I think they are moving in the right direction. We had a little over a $1 million dollar deficit coming up for this year, which is much better than a $5 million deficit. I’m adverse to dipping into our reserves. As an individual business owner it’s imperative that we keep a certain number of reserves because we never know what’s going to happen. I think that they are looking at actively collecting on the (Transient Occupancy Tax) that’s not being paid right now and that could definitely put us further into the black. I think they’ve got a pretty good handle on the employee situation right now and on expenditures. To go from $5 million in the red to $1 million in the red is significant. We’re on the right track. And I see them making some movements towards making that totally in the black. Revisiting the pension plan is important and trying to find a better investment strategy for that and possibly looking at the pensions and benefits being offered to new hires. Educating the employees as well, because it’s hard for them to understand how they’re going from paying this amount for their medical to needing to pay this amount for their medical. And it’s not an easy strategy, but I think we’re in the right direction.

I think that we need to go find somebody to fill that hole. I think that we should not keep waiting. I know that there’s a developer looking at the property right now. My understanding, and I could be wrong because I’m not privy to everything yet, is that he wants to put shops in the front and keep “The Hole” in the back and that would be unacceptable. Even if we fill that hole in and we end up putting smaller shops around it and make an art walk, for example, art trails, art walk, you know some kind of system where we’re getting people to walk through those shops more and look at the art work of our local artists and showcase that would be infinitely preferable to having that ugly fence and having that attractive nuisance so to speak. I know kids are in their skateboarding at night. It’s dangerous. I think we need to go find someone. We need to actively pursue that and see if we can get some kind of developer in there. I know that there was a national skateboarder that looked at it and said, “Well, maybe we can turn this into some kind of a skateboarding facility all year around and put a lid over it.” So, there are options that can be explored. I think we just kind of keep hoping that a developer will come in and I think that it is time for us to go find someone.
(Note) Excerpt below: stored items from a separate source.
Lemma claim_queries h v b cid nonce t1 t2 l r row :
  build_receipt v b cid nonce t2 = Ok (r, row) ->
  let a := claim_attempt h v b cid nonce t1 in
  claimable h v b cid nonce t1 t2 l r row <->
  schema_trusted (at_owner a) l = true /\ 0 <= t2 /\ at_behind a t2 = false
  /\ clock_high_water_unix l <= t2 /\ at_open a t2 = true
  /\ select_by reservation_key (reservations l) (at_key a) = None
  /\ existsb (at_conflict a) (reservations l) = false
  /\ at_caller_ok a = true /\ existsb (at_caller_conflict a) (claims l) = false
  /\ existsb (at_receipt_conflict a row) (claims l) = false.
Proof.
  intros Hb a. rewrite select_by_None, !existsb_false. subst a. cbn -[schema_trusted].
  assert (Hrow : ic_claim_nonce row = nonce) by (by apply build_receipt_ok in Hb as (-> & _ & ? & ? & _ & _ & _ & ->)).
  unfold is_zero_sha256. split.
  - intros [Ht [Hc0 [Hc1 Hc2]] Hw Hf [Hi Hz] _ Hun]. split_and!; try done; try lia.
    + intros y Hy. by destruct (Hf y Hy).
    + intros y Hy. destruct (Hf y Hy) as (_ & ? & ?). by rewrite !bool_decide_false.
    + rewrite Hi. by rewrite bool_decide_false.
    + intros c Hc. destruct (Hun c Hc) as (? & _). by rewrite bool_decide_false.
    + intros c Hc. destruct (Hun c Hc) as (_ & ? & ?). by rewrite !bool_decide_false by congruence.
  - intros (Ht & H0 & Hbe & Hcl & Ho & Hk & Hcf & Hca & Hcc & Hrc). bool_prop. split; try done; try lia.
    + intros y Hy. split; [by apply Hk|]. specialize (Hcf y Hy). by bool_prop.
    + intros c Hc. specialize (Hcc c Hc). specialize (Hrc c Hc). rewrite Hrow in Hrc. by bool_prop.
Qed.

Lemma claim_consumes_exactly h v x b cid nonce t1 t2 l l' r :
  authentic v -> bound_elsewhere h v x = false -> is_sha256 b = true ->
  consume claim_messages (claim_attempt h v b cid nonce t1) t2 l = (l', Ok r) <->
  exists row, claimable h v b cid nonce t1 t2 l r row /\ l' = claimed h v b t2 l row.
Proof.
  intros Ha Hbd Hb. rewrite consume_ok. split.
  - intros (Ht & H0 & Hbe & Hcl & Ho & Hk & Hcf & _ & Hca & Hcc & row & Hr & Hrc & _ & ->).
    exists row. split; [|done]. by apply claim_queries.
  - intros (row & Hc & ->). destruct (claimable_inserts _ _ _ _ _ _ _ _ _ _ _ Ha Hbd Hb Hc) as [Hi1 Hi2].
    pose proof (cm_built _ _ _ _ _ _ _ _ _ _ Hc) as Hbuilt.
    apply claim_queries in Hc as (Ht & H0 & Hbe & Hcl & Ho & Hk & Hcf & Hca & Hcc & Hrc); [|done].
    split_and!; try done. by exists row.
Qed.

(** ** Histories *)
(** One call by some process, through any ledger object and with any arguments. *)
Definition call l (r : result InertFixtureIntentError InertFixtureIntentClaimReceipt) (l' : IntentLedger) : Prop :=
  exists h intent store x cid nonce t1 t2,
    claim_intent ed25519_verify canonical_path h intent store x cid nonce t1 t2 l = (l', r).

Definition later : relation IntentLedger := rtc (fun l l' => exists r, call l r l').

(** The ledgers reachable from the provisioning, with the receipts returned so far. *)
Inductive history (identity : list string) : list InertFixtureIntentClaimReceipt -> IntentLedger -> Prop :=
| history_new : history identity [] (provisioned identity)
| history_failed rs l e l' : history identity rs l -> call l (Err e) l' -> history identity rs l'
| history_claimed rs l r l' : history identity rs l -> call l (Ok r) l' -> history identity (rs ++ [r])%list l'.

(** A call changes nothing, or it is the transaction of an authentic intent. *)
Lemma call_cases h intent store x cid nonce t1 t2 l l' r :
  claim_intent ed25519_verify canonical_path h intent store x cid nonce t1 t2 l = (l', r) ->
  (l' = l /\ is_ok r = false)
  \/ exists v b, prepare_intent ed25519_verify canonical_path h intent store x t1 = Ok (v, b)
       /\ authentic v /\ bound_elsewhere h v x = false /\ is_sha256 b = true
       /\ inert_fixture_binding_sha256 (ip_binding (si_payload (vi_intent v))) = Ok b
       /\ vi_intent v = intent /\ sha256_json (SignedInertFixtureIntent_json intent) = Ok (vi_intent_sha256 v)
       /\ consume claim_messages (claim_attempt h v b cid nonce t1) t2 l = (l', r).
Proof.
  unfold claim_intent. destruct (prepare_intent _ _ _ _ _ _ _) as [[v b]|] eqn:Hp; [|intros [= <- <-]; by left].
  intros Hc. right. exists v, b. pose proof Hp as (Hv & Hb & Hs)%prepare_intent_ok.
  pose proof Hv as (_ & _ & _ & _ & _ & _ & _ & Hi & _ & _ & E1 & _)%verify_intent_ok.
  split_and!; try done; [by eapply verify_intent_authentic|by eapply sha256_json_is_sha256].
Qed.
I think I have a reputation in this town for being someone who tries to get things done and listens to the people and I’m fresh. I haven’t been on the council before, but I have been going to the City Council meetings for over a year. So, I do have a fairly decent grasp on what’s happening in the city and I’d like to try some new things. You know, I think that we could make some changes here. I think there are some people ready to help us dress up our city and revitalize it and I’d like to go bring them in. I’d like to bring in art groups, for example, and do those art trails and art walks.